• [Collected data]:
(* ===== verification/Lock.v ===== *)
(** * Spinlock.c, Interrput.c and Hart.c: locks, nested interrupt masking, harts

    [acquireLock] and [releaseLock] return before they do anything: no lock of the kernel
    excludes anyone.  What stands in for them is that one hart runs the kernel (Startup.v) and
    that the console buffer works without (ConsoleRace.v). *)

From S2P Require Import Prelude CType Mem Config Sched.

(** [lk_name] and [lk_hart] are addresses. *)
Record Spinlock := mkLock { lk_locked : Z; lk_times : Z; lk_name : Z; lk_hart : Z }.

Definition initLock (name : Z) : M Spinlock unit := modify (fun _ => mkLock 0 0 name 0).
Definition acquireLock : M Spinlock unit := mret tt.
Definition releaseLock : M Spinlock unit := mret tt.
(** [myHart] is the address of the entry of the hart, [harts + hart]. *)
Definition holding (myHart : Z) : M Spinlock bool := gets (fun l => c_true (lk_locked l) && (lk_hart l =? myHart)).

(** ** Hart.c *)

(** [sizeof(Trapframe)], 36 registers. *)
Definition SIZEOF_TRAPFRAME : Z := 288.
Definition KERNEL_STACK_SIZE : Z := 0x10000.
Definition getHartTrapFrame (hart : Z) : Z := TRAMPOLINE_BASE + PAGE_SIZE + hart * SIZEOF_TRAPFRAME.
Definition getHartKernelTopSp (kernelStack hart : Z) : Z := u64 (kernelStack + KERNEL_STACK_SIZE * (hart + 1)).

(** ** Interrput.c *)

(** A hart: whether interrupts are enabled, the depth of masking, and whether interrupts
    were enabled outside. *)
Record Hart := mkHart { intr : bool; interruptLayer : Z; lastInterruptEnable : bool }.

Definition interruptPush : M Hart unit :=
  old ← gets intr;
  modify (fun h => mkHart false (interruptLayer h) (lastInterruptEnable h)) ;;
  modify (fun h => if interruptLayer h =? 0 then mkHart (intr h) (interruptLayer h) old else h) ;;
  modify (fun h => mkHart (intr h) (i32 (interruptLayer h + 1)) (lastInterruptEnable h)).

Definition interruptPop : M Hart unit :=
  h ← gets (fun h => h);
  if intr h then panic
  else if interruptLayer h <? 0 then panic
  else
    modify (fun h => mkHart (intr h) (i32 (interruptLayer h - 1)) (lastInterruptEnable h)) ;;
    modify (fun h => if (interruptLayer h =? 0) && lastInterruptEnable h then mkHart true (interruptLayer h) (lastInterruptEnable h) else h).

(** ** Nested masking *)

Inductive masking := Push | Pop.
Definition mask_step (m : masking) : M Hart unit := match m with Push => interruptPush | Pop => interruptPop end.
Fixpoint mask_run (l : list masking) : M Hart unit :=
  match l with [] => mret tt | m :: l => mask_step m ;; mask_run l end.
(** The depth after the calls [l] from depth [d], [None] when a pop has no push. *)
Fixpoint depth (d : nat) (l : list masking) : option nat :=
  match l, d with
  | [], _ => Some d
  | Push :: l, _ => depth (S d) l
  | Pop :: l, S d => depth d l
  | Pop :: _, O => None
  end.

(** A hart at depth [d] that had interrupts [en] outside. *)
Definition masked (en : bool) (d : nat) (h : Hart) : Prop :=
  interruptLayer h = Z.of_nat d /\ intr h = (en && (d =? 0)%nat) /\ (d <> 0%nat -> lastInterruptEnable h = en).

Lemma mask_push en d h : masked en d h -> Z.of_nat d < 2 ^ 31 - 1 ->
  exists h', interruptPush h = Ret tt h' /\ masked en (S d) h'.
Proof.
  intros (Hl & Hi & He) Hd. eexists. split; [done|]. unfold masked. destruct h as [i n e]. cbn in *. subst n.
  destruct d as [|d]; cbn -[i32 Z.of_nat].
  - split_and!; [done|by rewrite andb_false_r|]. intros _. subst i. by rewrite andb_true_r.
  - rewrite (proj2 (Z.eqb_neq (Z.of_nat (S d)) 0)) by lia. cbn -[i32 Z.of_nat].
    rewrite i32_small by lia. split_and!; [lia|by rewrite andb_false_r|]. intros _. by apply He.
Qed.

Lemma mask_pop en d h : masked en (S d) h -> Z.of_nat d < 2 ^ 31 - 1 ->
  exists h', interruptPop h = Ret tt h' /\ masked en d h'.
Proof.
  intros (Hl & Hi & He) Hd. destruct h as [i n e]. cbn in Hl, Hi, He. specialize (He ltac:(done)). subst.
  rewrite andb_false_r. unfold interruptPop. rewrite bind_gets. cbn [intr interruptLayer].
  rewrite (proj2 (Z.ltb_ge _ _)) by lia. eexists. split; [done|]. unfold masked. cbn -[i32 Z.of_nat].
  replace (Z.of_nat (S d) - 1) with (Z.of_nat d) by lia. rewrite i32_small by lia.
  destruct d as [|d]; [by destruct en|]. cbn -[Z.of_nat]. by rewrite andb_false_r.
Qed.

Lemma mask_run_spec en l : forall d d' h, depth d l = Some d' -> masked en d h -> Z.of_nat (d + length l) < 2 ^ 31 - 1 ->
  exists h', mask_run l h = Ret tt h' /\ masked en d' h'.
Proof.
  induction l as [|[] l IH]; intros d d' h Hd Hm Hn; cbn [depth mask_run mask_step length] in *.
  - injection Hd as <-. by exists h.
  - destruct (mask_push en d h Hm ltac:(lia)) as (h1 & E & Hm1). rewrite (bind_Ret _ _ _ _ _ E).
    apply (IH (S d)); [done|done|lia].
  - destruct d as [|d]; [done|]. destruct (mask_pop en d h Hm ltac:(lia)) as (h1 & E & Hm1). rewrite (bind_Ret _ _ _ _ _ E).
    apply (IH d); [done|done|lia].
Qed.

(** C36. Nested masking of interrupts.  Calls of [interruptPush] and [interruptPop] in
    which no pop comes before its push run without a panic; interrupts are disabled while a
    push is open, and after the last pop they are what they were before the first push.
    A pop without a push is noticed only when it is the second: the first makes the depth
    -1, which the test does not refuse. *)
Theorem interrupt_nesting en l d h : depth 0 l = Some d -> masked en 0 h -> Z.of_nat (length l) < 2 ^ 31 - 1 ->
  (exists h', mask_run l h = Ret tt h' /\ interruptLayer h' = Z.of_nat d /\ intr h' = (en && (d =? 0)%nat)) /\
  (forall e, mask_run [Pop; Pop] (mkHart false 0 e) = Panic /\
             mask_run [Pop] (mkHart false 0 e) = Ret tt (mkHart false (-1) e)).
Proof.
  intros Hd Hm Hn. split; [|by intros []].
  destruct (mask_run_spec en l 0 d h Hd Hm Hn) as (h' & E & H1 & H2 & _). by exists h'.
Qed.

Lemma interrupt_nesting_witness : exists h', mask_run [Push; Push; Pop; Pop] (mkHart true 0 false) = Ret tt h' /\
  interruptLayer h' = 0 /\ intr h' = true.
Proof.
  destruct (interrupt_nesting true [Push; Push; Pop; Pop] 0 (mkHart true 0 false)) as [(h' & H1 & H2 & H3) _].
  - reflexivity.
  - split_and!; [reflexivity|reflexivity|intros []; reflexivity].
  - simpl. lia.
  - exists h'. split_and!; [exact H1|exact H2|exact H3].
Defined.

• [TASK REQUIREMENTS]: Each line above with the string "that" should be reported in full.

• [ANSWER TO THIS PROBLEM]:
    excludes anyone.  What stands in for them is that one hart runs the kernel (Startup.v) and
    that the console buffer works without (ConsoleRace.v). *)
(** A hart at depth [d] that had interrupts [en] outside. *)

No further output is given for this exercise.